- [Dataset entries]:
(* ===== verification/Fields.v ===== *)
(** * Fields: a concrete text format

    The boost archives and protobuf messages are parameters of the model; the
    examples instantiate them with this format: a string is written with a mark
    before each character and one after the last, an integer as its sign and
    binary digits, a list with a mark before each element. *)

From Stdlib Require Ascii.
Import (notations) Ascii.
From S2P Require Import Prelude.

Fixpoint bits (p : positive) : string :=
  match p with
  | xH => ""
  | xO p' => String "0"%char (bits p')
  | xI p' => String "1"%char (bits p')
  end.

Fixpoint unbits (s : string) : positive :=
  match s with
  | EmptyString => xH
  | String a s' => if Ascii.eqb a "1"%char then xI (unbits s') else xO (unbits s')
  end.

(** ** Fields *)

Fixpoint put_string (s rest : string) : string :=
  match s with
  | EmptyString => String "."%char rest
  | String a s' => String ","%char (String a (put_string s' rest))
  end.

Fixpoint get_string (s : string) : option (string * string) :=
  match s with
  | String m s' =>
      if Ascii.eqb m "."%char then Some (EmptyString, s')
      else match s' with
           | String a s'' => '(w, rest) ← get_string s''; Some (String a w, rest)
           | EmptyString => None
           end
  | EmptyString => None
  end.

Definition put_Z (z : Z) (rest : string) : string :=
  match z with
  | Z0 => put_string "" rest
  | Zpos p => put_string (String "+"%char (bits p)) rest
  | Zneg p => put_string (String "-"%char (bits p)) rest
  end.

Definition get_Z (s : string) : option (Z * string) :=
  '(w, rest) ← get_string s;
  Some (match w with
        | EmptyString => 0
        | String a w' => if Ascii.eqb a "+"%char then Zpos (unbits w') else Zneg (unbits w')
        end, rest).

Fixpoint put_list (l : list string) (rest : string) : string :=
  match l with
  | [] => String "."%char rest
  | x :: l' => String ","%char (put_string x (put_list l' rest))
  end.

Fixpoint get_list (fuel : nat) (s : string) : option (list string) :=
  match fuel, s with
  | S fuel', String m s' =>
      if Ascii.eqb m "."%char then Some []
      else '(x, rest) ← get_string s'; l ← get_list fuel' rest; Some (x :: l)
  | _, _ => None
  end.

(** ** Round trips *)

Lemma unbits_bits p : unbits (bits p) = p.
Proof. induction p as [p IH|p IH|]; simpl; by rewrite ?IH. Qed.

Lemma get_put_string s rest : get_string (put_string s rest) = Some (s, rest).
Proof. induction s as [|a s IH]; [done|]. simpl. by rewrite IH. Qed.

Lemma get_put_Z z rest : get_Z (put_Z z rest) = Some (z, rest).
Proof.
  unfold get_Z, put_Z. destruct z; rewrite get_put_string; simpl; by rewrite ?unbits_bits.
Qed.

Lemma length_put_string s rest : (String.length rest < String.length (put_string s rest))%nat.
Proof. induction s; simpl; lia. Qed.

Lemma get_put_list l rest fuel : (String.length (put_list l rest) ≤ fuel)%nat → get_list fuel (put_list l rest) = Some l.
Proof.
  revert fuel. induction l as [|x l IH]; intros [|fuel] Hf; simpl in *; try lia; [done|].
  rewrite get_put_string. simpl. rewrite IH; [done|].
  pose proof (length_put_string x (put_list l rest)). lia.
Qed.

- [Problem description]: The result is a copy of every line above where the word "then" shows up.

- [Written answer]:
  | String a s' => if Ascii.eqb a "1"%char then xI (unbits s') else xO (unbits s')
      if Ascii.eqb m "."%char then Some (EmptyString, s')
        | String a w' => if Ascii.eqb a "+"%char then Zpos (unbits w') else Zneg (unbits w')
      if Ascii.eqb m "."%char then Some []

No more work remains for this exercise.